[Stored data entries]
····················

Lemma usend_small_spec st m memory :
  uloop_inv st -> len m <= SLICE_SIZE -> len m <= ul_available st -> ul_sequence st + 1 <= U64_MAX ->
  memory = ul_memory st - len m ->
  exists st', usend_small channel_id st m memory (ul_available st - len m) = Ret st' /\
  ul_memory st' = memory /\ ul_available st' = ul_available st - len m /\
  uloop_inv st' /\ ul_sequence st <= ul_sequence st' <= ul_sequence st + 1 /\
  ucontent st' = ucontent st ++ [m] /\ slice_content (ul_packets st') = slice_content (ul_packets st) /\
  ul_sliced_id st' = ul_sliced_id st.
Proof using laws.
  intros Hinv Hm Hav Hs ->. pose proof (usmall_size_range m Hm) as Hsz. pose proof (len_nonneg m).
  pose proof (usmall_group_size _ (ui_small _ Hinv)) as Hg. rewrite <- (ui_bytes _ Hinv) in Hg.
  pose proof (varint_len_range (len m)). unfold usmall_size in Hsz. unfold usend_small, SLICE_SIZE in *.
  rewrite add64_ok by rlia. cbn. rewrite add64_ok by rlia. cbn.
  destruct (Z.ltb_spec 1200 (ul_small_bytes st + (len m + varint_len (len m)))) as [Hfull|Hfit].
  - destruct (upush_small_spec st Hinv Hs) as (st1 & -> & Hinv1 & Hp & Hsm & Hb & Hq & Ha & Hme & Hid).
    cbn. rewrite Hb, add64_ok by rlia. cbn. eexists; split; [done|].
    cbn. rewrite Hsm, Hid. split_and!; try lia; try done.
    + destruct Hinv1 as [H1 H2 H3 H4 H5 H6]. constructor; cbn; try done; try lia; [unfold usmall_size; lia|].
      split; [by apply Forall_singleton|right; by eexists].
    + unfold ucontent. cbn. rewrite Hp, small_content_app. unfold small_content at 2. cbn. by rewrite app_nil_r.
    + rewrite Hp, slice_content_app. cbn. by rewrite app_nil_r.
  - cbn. rewrite add64_ok by rlia. cbn. eexists; split; [done|].
    cbn. split_and!; try lia; try done.
    + destruct Hinv as [H1 H2 H3 [H4 H4'] H5 H6]. constructor; cbn; try done; try lia.
      * rewrite sum_with_app. cbn. unfold usmall_size at 2. lia.
      * split; [apply Forall_app; split; [done|by apply Forall_singleton]|]. left. rewrite sum_with_app. cbn.
        unfold usmall_size at 2. unfold SLICE_SIZE. lia.
    + unfold ucontent. cbn. by rewrite app_assoc.
Qed.

Lemma usend_one_spec st m :
  uloop_inv st -> len m <= ul_memory st -> len m <= ISIZE_MAX ->
  ul_sequence st + max_packets [m] <= U64_MAX -> ul_sliced_id st + 1 <= U64_MAX ->
  exists st', usend_one channel_id st m = Ret st' /\ usent [m] st st'.
Proof using laws.
  intros Hinv Hmem Hmax Hs Hid. pose proof (len_nonneg m). pose proof (num_slices_nonneg m).
  unfold max_packets in Hs. cbn in Hs.
  unfold usend_one. rewrite sub64_ok by lia. cbn. destruct (Z.ltb_spec (ul_available st) (len m)) as [Hlt|Hge].
  { eexists; split; [done|]. destruct Hinv. constructor; cbn [transmitted ul_available ul_packets ul_sequence ul_memory ul_sliced_id ul_small];
      rewrite ?(proj2 (Z.ltb_lt _ _) Hlt); try (by constructor); cbn; rewrite ?app_nil_r, ?len_nil; try lia; done. }
  assert (transmitted (ul_available st) [m] = [m]) as Htx by (cbn; by rewrite (proj2 (Z.ltb_ge _ _) Hge)).
  rewrite sub64_ok by lia. cbn. destruct (Z.ltb_spec SLICE_SIZE (len m)) as [Hbig|Hsmall].
  - change (div_ceil (len m) SLICE_SIZE) with (num_slices_of m).
    assert (len (seqZ 0 (num_slices_of m)) = num_slices_of m) as Hl by (unfold len; rewrite length_seqZ; lia).
    destruct (usend_slices_spec (ul_sliced_id st) m 0 (seqZ 0 (num_slices_of m)) (ul_packets st) (ul_sequence st))
      as (ps & -> & Hn' & Hf' & Hq' & Hsm' & Hsl'); try done; try lia; [by rewrite Z.sub_0_r|apply Hinv..|].
    cbn. rewrite add64_ok by lia. cbn. eexists; split; [done|].
    assert (bigs [m] = [m] /\ smalls [m] = []) as [Hb Hsm].
    { unfold bigs, smalls. cbn. rewrite decide_True, decide_False by (unfold is_big; lia). done. }
    constructor; cbn -[transmitted]; rewrite ?Htx, ?Hb, ?Hsm.
    + destruct Hinv. constructor; cbn; try done; lia.
    + cbn. lia.
    + unfold max_packets. cbn. lia.
    + cbn. lia.
    + unfold ucontent. cbn. by rewrite Hsm', app_nil_r.
    + cbn. by rewrite Hsl', app_nil_r.
    + rewrite len_cons, len_nil. lia.
  - destruct (usend_small_spec st m (ul_memory st - len m)) as (st' & -> & Hme & Ha & Hinv1 & Hq & Hc & Hsl & Hid1); try done; try lia.
    eexists; split; [done|].
    assert (bigs [m] = [] /\ smalls [m] = [m]) as [Hb Hsm].
    { unfold bigs, smalls. cbn. rewrite decide_False, decide_True by (unfold is_big; lia). done. }
    constructor; cbn -[transmitted]; rewrite ?Htx, ?Hb, ?Hsm; try done; cbn in *; try lia.
    + by rewrite app_nil_r.
    + rewrite len_nil. lia.
Qed.

Lemma usent_cons st st1 st2 m ms : usent [m] st st1 -> usent ms st1 st2 -> usent (m :: ms) st st2.
Proof.
  intros [I1 M1 Q1 A1 C1 L1 D1] [I2 M2 Q2 A2 C2 L2 D2].
  assert (transmitted (ul_available st) (m :: ms) =
    transmitted (ul_available st) [m] ++ transmitted (ul_available st1) ms) as Htx by (by rewrite transmitted_cons, A1).
  constructor; rewrite ?Htx; unfold bigs, smalls, max_packets in *; rewrite ?filter_app, ?sum_with_app, ?len_app; try done.
  - rewrite M2, M1. cbn. lia.
  - cbn in *. lia.
  - lia.
  - by rewrite C2, C1, app_assoc.
  - by rewrite L2, L1, D1, slices_from_app, app_assoc.
  - lia.
Qed.

Lemma usend_all_spec ms : forall st,
  uloop_inv st -> sum_with len ms <= ul_memory st -> Forall (fun m => len m <= ISIZE_MAX) ms ->
  ul_sequence st + max_packets ms <= U64_MAX -> ul_sliced_id st + len ms <= U64_MAX ->
  exists st', fold_out (usend_one channel_id) st ms = Ret st' /\ usent ms st st'.
Proof using laws.
  induction ms as [|m ms IH]; intros st Hinv Hmem Hmax Hs Hid.
  { exists st. split; [done|]. constructor; cbn; rewrite ?app_nil_r, ?len_nil; try done; unfold max_packets; cbn; lia. }
  apply Forall_cons in Hmax as [Hm Hmax]. rewrite len_cons in Hid. pose proof (len_nonneg ms).
  pose proof (max_packets_nonneg ms). pose proof (num_slices_nonneg m).
  assert (0 <= sum_with len ms) by (apply sum_with_nonneg; intros; apply len_nonneg).
  unfold max_packets in *. cbn in Hmem, Hs.
  destruct (usend_one_spec st m) as (st1 & E & Hu1); try done; try (unfold max_packets; cbn); try lia.
  pose proof Hu1 as [I1 M1 Q1 A1 C1 L1 D1]. unfold max_packets in Q1. cbn [sum_with] in M1, Q1.
  assert (len (bigs (transmitted (ul_available st) [m])) <= 1).
  { cbn. destruct (_ <? _); [done|]. unfold bigs. cbn. destruct (decide _); done. }
  destruct (IH st1) as (st2 & E2 & Hu2); try done; try lia.
  cbn [fold_out]. rewrite E. cbn [out_bind]. exists st2. split; [done|]. by eapply usent_cons.
Qed.

End usending.

(** The memory counter is the total length of the queued messages. *)
Record su_inv (self : SendChannelUnreliable) : Prop := {
  su_inv_memory : su_memory self = sum_with len (unreliable_messages self);
  su_inv_max : su_memory self <= su_max_memory self <= ISIZE_MAX;
  su_inv_len : Forall (fun m => len m <= ISIZE_MAX) (unreliable_messages self);
  su_inv_id : 0 <= sliced_message_id self <= VARINT_MAX;
}.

····················

**Assigned task**
The lines from the top of the data above down to the line containing "exists st', usend_small" are to be copied exactly; no other line should appear.

**Output of the task**
Lemma usend_small_spec st m memory :
  uloop_inv st -> len m <= SLICE_SIZE -> len m <= ul_available st -> ul_sequence st + 1 <= U64_MAX ->
  memory = ul_memory st - len m ->
  exists st', usend_small channel_id st m memory (ul_available st - len m) = Ret st' /\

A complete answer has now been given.